An urgent noncontrast CT scan of the head showed no evidence of acute hemorrhage. However, there was evidence of a ‘hyperdense left PCA' (fig. 1a), suggestive of a thromboembolic process in the left PCA. She was not a candidate for intravenous thrombolysis due to unclear onset of symptoms at least several hours before presentation. Decision was made to proceed with an urgent 4-vessel digital subtraction arteriogram to evaluate intracranial as well as extracranial circulation. The arteriogram showed evidence of left vertebral artery dissection, an occlusive thrombus in the left vertebral artery and embolic occlusion of the left PCA and basilar artery. This was thought to be spontaneous dissection in view of the negative history of neck trauma or manipulation in the recent past. She underwent intra-arterial thrombolysis with tissue plasminogen activator. She was then transferred to the neurointensive care unit. Follow-up magnetic resonance imaging was performed after intra-arterial thrombolysis (fig. 1b) which showed an area of acute infarction in the medial temporal and occipital region corresponding to the area supplied by the left PCA. In addition there was evidence of acute infarction in bilateral pontomedullary regions, corresponding to the basilar artery occlusion secondary to vertebral artery dissection.

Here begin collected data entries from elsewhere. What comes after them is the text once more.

Lemma product_not_ssize_t {A : Type} (pool : list A) (d : Z) :
  d < - 2 ^ 63 \/ 2 ^ 63 <= d ->
  Itertools.product pool d =
    Raise (OverflowError "Python int too large to convert to C ssize_t").
Proof.
  intros Hd. product_guards d.
Qed.

Lemma gauss_nd_unfold (n d : Z) pts wts :
  gauss_1d n = Ok (pts, wts) ->
  0 <= d < 2 ^ 60 ->
  gauss_nd n d =
    Ok (Np.array (Itertools.product_pools (repeat pts (Z.to_nat d))),
        map Np.prod (Itertools.product_pools (repeat wts (Z.to_nat d)))).
Proof.
  intros H1 Hd. unfold gauss_nd. rewrite H1. simpl.
  rewrite !product_returns by exact Hd. reflexivity.
Qed.

Lemma gauss_nd_raises_as_product (n d : Z) (e : exn) :
  2 <= n <= 10 ->
  (forall pool : list Py.num, Itertools.product pool d = Raise e) ->
  gauss_nd n d = Raise e.
Proof.
  intros Hn He. destruct (gauss_1d_returns n Hn) as (pts & wts & H1 & _).
  unfold gauss_nd. rewrite H1. simpl. rewrite He. reflexivity.
Qed.

Lemma gauss_nd_negative_dim (n d : Z) :
  2 <= n <= 10 -> - 2 ^ 63 <= d < 0 ->
  gauss_nd n d = Raise (ValueError "repeat argument cannot be negative").
Proof.
  intros Hn Hd. apply gauss_nd_raises_as_product; [exact Hn | ].
  intros pool. apply product_negative. exact Hd.
Qed.

Lemma gauss_nd_too_large_dim (n d : Z) :
  2 <= n <= 10 -> 2 ^ 60 <= d < 2 ^ 63 ->
  gauss_nd n d = Raise (OverflowError "repeat argument too large").
Proof.
  intros Hn Hd. apply gauss_nd_raises_as_product; [exact Hn | ].
  intros pool. apply product_too_large. exact Hd.
Qed.

Lemma gauss_nd_not_ssize_t_dim (n d : Z) :
  2 <= n <= 10 -> d < - 2 ^ 63 \/ 2 ^ 63 <= d ->
  gauss_nd n d =
    Raise (OverflowError "Python int too large to convert to C ssize_t").
Proof.
  intros Hn Hd. apply gauss_nd_raises_as_product; [exact Hn | ].
  intros pool. apply product_not_ssize_t. exact Hd.
Qed.

Lemma gauss_nd_zero_dim (n : Z) :
  2 <= n <= 10 -> gauss_nd n 0 = Ok ([[]], [1%float]).
Proof.
  intros Hn. destruct (gauss_1d_returns n Hn) as (pts & wts & H1 & _).
  rewrite (gauss_nd_unfold n 0 pts wts H1); [reflexivity | lia].
Qed.

(** Multiplying a tabulated weight by [1.0] leaves it unchanged. *)
Lemma gauss_1d_one_mul (n : Z) pts wts :
  gauss_1d n = Ok (pts, wts) ->
  Forall (fun w => (1 * w)%float = w) wts.
Proof.
  intros H1.
  assert (Hn : 2 <= n <= 10).
  { destruct (Z_le_dec 2 n) as [H2 | H2];
      [destruct (Z_le_dec n 10) as [H10 | H10]; [lia | ] | ];
      rewrite gauss_1d_raises in H1 by lia; discriminate H1. }
  apply line_count_cases in Hn.
  each_case Hn; vm_compute in H1; injection H1 as <- <-; repeat constructor.
Qed.

Lemma prod_is_product_of_components (t wts : list float) :
  Forall (fun w => (1 * w)%float = w) wts ->
  Forall (fun c => In c wts) t ->
  Np.prod t = product_of_components t.
Proof.
  intros Hone Hin. destruct t as [ | x r]; [reflexivity | ].
  unfold product_of_components. simpl.
  rewrite Forall_forall in Hone. rewrite (Hone x); [reflexivity | ].
  inversion Hin; assumption.
Qed.

(** ** The Cartesian product generator *)

Local Open Scope nat_scope.

Lemma axis_index_succ (m d i k : nat) :
  k < d -> axis_index m (S d) i k = axis_index m d (i / m) k.
Proof.
  intros Hk. unfold axis_index.
  replace (S d - 1 - k) with (S (d - 1 - k)) by lia.
  rewrite Nat.pow_succ_r', Nat.Div0.div_div. reflexivity.
Qed.

Lemma axis_index_last (m d i : nat) :
  axis_index m (S d) i d = i mod m.
Proof.
  unfold axis_index. replace (S d - 1 - d) with 0 by lia.
  rewrite Nat.pow_0_r, Nat.div_1_r. reflexivity.
Qed.

Lemma axis_indices_succ (m d i : nat) :
  axis_indices m (S d) i = axis_indices m d (i / m) ++ [i mod m].
Proof.
  unfold axis_indices. rewrite seq_S, map_app. simpl.
  rewrite axis_index_last. f_equal.
  apply map_ext_in. intros k Hk. apply in_seq in Hk.
  apply axis_index_succ. lia.
Qed.

Section ProductFacts.
Context {A : Type} (pool : list A) (dflt : A).

Let m := length pool.

Lemma product_pools_succ (d : nat) :
  Itertools.product_pools (repeat pool (S d)) =
  Itertools.extend (Itertools.product_pools (repeat pool d)) pool.
Proof.
  unfold Itertools.product_pools.
  change (repeat pool (S d)) with (pool :: repeat pool d).
  rewrite repeat_cons, fold_left_app. reflexivity.
Qed.

Lemma length_extend (res : list (list A)) :
  length (Itertools.extend res pool) = length res * m.
Proof.
  unfold Itertools.extend. apply flat_map_constant_length.
  intros x _. apply length_map.
Qed.

Lemma length_product_pools (d : nat) :
  length (Itertools.product_pools (repeat pool d)) = m ^ d.
Proof.
  induction d as [ | d IH]; [reflexivity | ].
  rewrite product_pools_succ, length_extend, IH. simpl. lia.
Qed.

Lemma nth_extend (res : list (list A)) (i : nat) :
  i < length res * m ->
  nth i (Itertools.extend res pool) [] =
  nth (i / m) res [] ++ [nth (i mod m) pool dflt].
Proof.
  revert i. induction res as [ | x res IH]; intros i Hi; [simpl in Hi; lia | ].
  change (Itertools.extend (x :: res) pool)
    with (map (fun y => x ++ [y]) pool ++ Itertools.extend res pool).
  destruct (Nat.lt_ge_cases i m) as [Hlt | Hge].
  - rewrite app_nth1 by (rewrite length_map; exact Hlt).
    rewrite Nat.div_small, Nat.mod_small by exact Hlt.
    rewrite (nth_indep _ [] (x ++ [dflt])) by (rewrite length_map; exact Hlt).
    apply (map_nth (fun y => x ++ [y])).
  - rewrite app_nth2 by (rewrite length_map; exact Hge).
    rewrite length_map. fold m.
    assert (Hm : m <> 0) by lia.
    replace i with ((i - m) + 1 * m) at 2 3 by lia.
    rewrite Nat.div_add, Nat.Div0.mod_add by exact Hm.
    rewrite Nat.add_1_r. simpl nth at 2.
    apply IH. simpl in Hi. lia.
Qed.

(** The [i]-th tuple of [product(pool, repeat=d)] picks, along each
    axis, the item at that axis' index of [i]. *)
Lemma nth_product_pools (d i : nat) :
  i < m ^ d ->
  nth i (Itertools.product_pools (repeat pool d)) [] =
  map (fun k => nth k pool dflt) (axis_indices m d i).
Proof.
  revert i. induction d as [ | d IH]; intros i Hi.
  - simpl in Hi. replace i with 0 by lia. reflexivity.
  - rewrite product_pools_succ, nth_extend
      by (rewrite length_product_pools; simpl in Hi; lia).
    assert (Hm : m <> 0) by (intros Hz; rewrite Hz in Hi; simpl in Hi; lia).
    rewrite IH.
    + rewrite axis_indices_succ, map_app. reflexivity.
    + apply Nat.Div0.div_lt_upper_bound. simpl in Hi. lia.
Qed.

Lemma in_product_pools (d : nat) (t : list A) :
  In t (Itertools.product_pools (repeat pool d)) ->
  length t = d /\ Forall (fun c => In c pool) t.
Proof.
  revert t. induction d as [ | d IH]; intros t Ht.
  - destruct Ht as [<- | []]. split; [reflexivity | constructor].
  - rewrite product_pools_succ in Ht. unfold Itertools.extend in Ht.
    apply in_flat_map in Ht. destruct Ht as (x & Hx & Ht).
    apply in_map_iff in Ht. destruct Ht as (y & <- & Hy).
    destruct (IH x Hx) as [Hlen Hall]. split.
    + rewrite length_app. simpl. lia.
    + apply Forall_app. split; [exact Hall | ].
      constructor; [exact Hy | constructor].
Qed.

End ProductFacts.

Lemma axis_indices_length (m d i : nat) : length (axis_indices m d i) = d.
Proof. unfold axis_indices. rewrite length_map, length_seq. reflexivity. Qed.

Lemma lex_lt_app_l (l1 l2 a b : list nat) :
  lex_lt l1 l2 -> lex_lt (l1 ++ a) (l2 ++ b).
Proof.
  induction 1 as [x y l l' Hxy | x l l' _ IH]; simpl.
  - apply lex_lt_head. exact Hxy.
  - apply lex_lt_tail. exact IH.
Qed.

Lemma lex_lt_app_r (l a b : list nat) :
  lex_lt a b -> lex_lt (l ++ a) (l ++ b).
Proof.
  intros Hab. induction l as [ | x l IH]; simpl; [exact Hab | ].
  apply lex_lt_tail. exact IH.
Qed.

(** Listing the tuples by increasing position lists their axis indices
    in strictly increasing lexicographic order. *)
Lemma axis_indices_lex (m d i j : nat) :
  i < j -> j < m ^ d -> lex_lt (axis_indices m d i) (axis_indices m d j).
Proof.
  revert i j. induction d as [ | d IH]; intros i j Hij Hj.
  - simpl in Hj. lia.
  - assert (Hm : m <> 0) by (intros Hz; rewrite Hz in Hj; simpl in Hj; lia).
    rewrite !axis_indices_succ.
    destruct (Nat.lt_ge_cases (i / m) (j / m)) as [Hlt | Hge].
    + apply lex_lt_app_l. apply IH; [exact Hlt | ].
      apply Nat.Div0.div_lt_upper_bound. simpl in Hj. lia.
    + assert (Heq : i / m = j / m).
      { apply Nat.le_antisymm; [ | exact Hge].
        apply Nat.Div0.div_le_mono. lia. }
      rewrite Heq. apply lex_lt_app_r. apply lex_lt_head.
      pose proof (Nat.div_mod_eq i m). pose proof (Nat.div_mod_eq j m). nia.
Qed.

Local Open Scope Z_scope.

(** ** The claims *)

(** C9: for every valid point count [n] in [2, 10], [gauss_nd n 0] does
    not raise: it returns exactly one point, the empty coordinate tuple,
    paired with exactly one weight, [1.0] (the empty product). *)
Theorem gauss_nd_dim0_single_point (n : Z) :
  2 <= n <= 10 ->
  gauss_nd n 0 = Ok ([[]], [Np.prod []]) /\ Np.prod [] = 1%float.
Proof.
  intros Hn. split; [apply gauss_nd_zero_dim; exact Hn | reflexivity].
Qed.

Lemma gauss_nd_dim0_single_point_witness :
  2 <= 4 <= 10 /\
  gauss_nd 4 0 = Ok ([[]], [Np.prod []]) /\ Np.prod [] = 1%float.
Proof.
  split; [lia | apply (gauss_nd_dim0_single_point 4); lia].
Defined.

(** C1, as stated, fails: [gauss_nd 4 0] returns a rule, it raises
    nothing. *)
Lemma gauss_nd_dim0_not_refused :
  gauss_nd 4 0 = Ok ([[]], [1%float]) /\
  ~ (exists e, gauss_nd 4 0 = Raise e).
Proof.
  split; [reflexivity | intros [e He]; discriminate He].
Qed.

(** C1 (amended): for every valid point count in [2, 10], [gauss_nd]
    with dimension 0 returns a rule; with a negative dimension it fails
    with the errors of the product generator: the [ValueError] for a
    negative [repeat], or the [OverflowError] of the conversion when the
    dimension is below -2^63. *)
Theorem gauss_nd_dimension_guard (n d : Z) :
  2 <= n <= 10 -> d < 1 ->
  (d = 0 /\ exists rule, gauss_nd n d = Ok rule) \/
  (- 2 ^ 63 <= d < 0 /\
   gauss_nd n d = Raise (ValueError "repeat argument cannot be negative")) \/
  (d < - 2 ^ 63 /\
   gauss_nd n d =
     Raise (OverflowError "Python int too large to convert to C ssize_t")).
Proof.
  intros Hn Hd.
  destruct (Z.eq_dec d 0) as [-> | Hnz];
    [ | destruct (Z_le_dec (- 2 ^ 63) d) as [Hge | Hlt]].
  - left. split; [reflexivity | ].
    eexists. apply gauss_nd_zero_dim; exact Hn.
  - right; left. split; [lia | ]. apply gauss_nd_negative_dim; [exact Hn | lia].
  - right; right. split; [lia | ].
    apply gauss_nd_not_ssize_t_dim; [exact Hn | lia].
Qed.

Lemma gauss_nd_dimension_guard_witness :
  2 <= 4 <= 10 /\ -1 < 1 /\
  gauss_nd 4 (-1) = Raise (ValueError "repeat argument cannot be negative").
Proof.
  split; [lia | split; [lia | ]].
  destruct (gauss_nd_dimension_guard 4 (-1))
    as [[Hzero _] | [[_ Hraise] | [Hlow _]]];
    [lia | lia | discriminate Hzero | exact Hraise | exfalso; lia].
Defined.

(** C5: [gauss_1d n] raises exactly when [n] is not one of 2..10, the
    error is the [ValueError] whose message names the range [2, 10]
    (so [gauss_1d 1] and [gauss_1d 11] fail), and [gauss_nd n d] raises
    that same error for every [d]. *)
Theorem gauss_1d_error_iff (n : Z) :
  ((exists e, gauss_1d n = Raise e) <-> ~ (2 <= n <= 10)) /\
  (forall e, gauss_1d n = Raise e ->
     e = ValueError "The number of points should be in [2, 10]" /\
     forall d, gauss_nd n d = Raise e) /\
  (exists e, gauss_1d 1 = Raise e /\ gauss_1d 11 = Raise e).
Proof.
  split; [ | split].
  - split.
    + intros [e He] Hn.
      destruct (gauss_1d_returns n Hn) as (pts & wts & H1 & _). congruence.
    + intros Hn. eexists. apply gauss_1d_raises; exact Hn.
  - intros e He.
    assert (Hn : ~ (2 <= n <= 10)).
    { intros Hn. destruct (gauss_1d_returns n Hn) as (pts & wts & H1 & _).
      congruence. }
    pose proof (gauss_1d_raises n Hn) as Hr. split; [congruence | ].
    intros d. unfold gauss_nd. rewrite He. reflexivity.
  - eexists. split; reflexivity.
Qed.

Lemma gauss_1d_error_iff_witness :
  gauss_1d 11 = Raise (ValueError "The number of points should be in [2, 10]") /\
  gauss_nd 11 3 = Raise (ValueError "The number of points should be in [2, 10]").
Proof.
  destruct (gauss_1d_error_iff 11) as (_ & Hsame & _).
  split; [reflexivity | exact (proj2 (Hsame _ eq_refl) 3)].
Defined.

She was started on systemic anticoagulation therapy with intravenous heparin (with transition to oral warfarin) 24 h after undergoing intra-arterial thrombolysis. Her blood pressure was allowed to autoregulate with a goal systolic blood pressure of 140-180 mm Hg. Intermittent vasopressors were used to achieve this goal. This was done to maximize cerebral perfusion especially in the posterior circulation in the acute stage (first 48-72 h, after recanalization therapy). General intensive care support was provided. She had a prolonged hospital course in the neurointensive care unit including tracheostomy and gastrostomy feeding tube placement. She showed slow and continued recovery but was left with significant neurological deficits requiring posthospital discharge to a long-term rehabilitation facility.
Discussion
The hyperdense PCA sign in this case was due to spontaneous vertebral dissection leading to thrombus formation in the vertebral artery lumen. However, in other reported cases the majority of the hyperdense PCA sign were attributed to embolic disease, either cardioembolic or vessel-to-vessel embolism from proximal stenosis of vertebral arteries [4,5,6]. The hyperdense artery sign is an indicator of occlusion of the involved vessel and precedes the radiological changes of acute ischemia seen on a noncontrast CT scan. Further, presence of the hyperdense artery sign is associated with larger areas of infarction and an unfavorable outcome, both in MCA as well as PCA territory strokes [3,4]. The ‘hyperdense PCA sign' which our patient presented with which led to an urgent arteriogram enabled the timely diagnosis of vertebral dissection and intra-arterial thrombolysis, thus proving it to be a ‘blessing in disguise' for this young female. Furthermore the basilar artery thrombosis that the patient had was the probable explanation for her obtunded state. Thus, the hyperdense PCA sign could point towards significant occlusive disease of the posterior circulation, such as basilar artery thrombosis which has significant mortality and morbidity. Prompt identification of basilar artery occlusion is critical for timely revascularization therapy (within 6 h of symptom onset) and to improve outcome [7]. Available meta-analysis data suggests no significant difference between two modalities of revascularization: intra-arterial thrombolysis and intravenous thrombolysis; however, early recanalization by either modality does improve functional outcome in a given subject [8]. There is lack of class I evidence to support any specific treatment modality such as antiplatelet versus anticoagulant as well as optimal duration of therapy in cases of vertebral artery dissection [9]. However, a large clot burden with a devastating clinical profile, like in our case, would necessitate use of recanalization and immediate anticoagulation therapy [9,10].
Conclusion
This case showed an unusual occurrence of spontaneous vertebral dissection leading to embolic occlusion of the left PCA, demonstrated as hyperdense PCA sign on a CT scan. Hence we suggest an early intervention that may allow for potential revascularization therapy.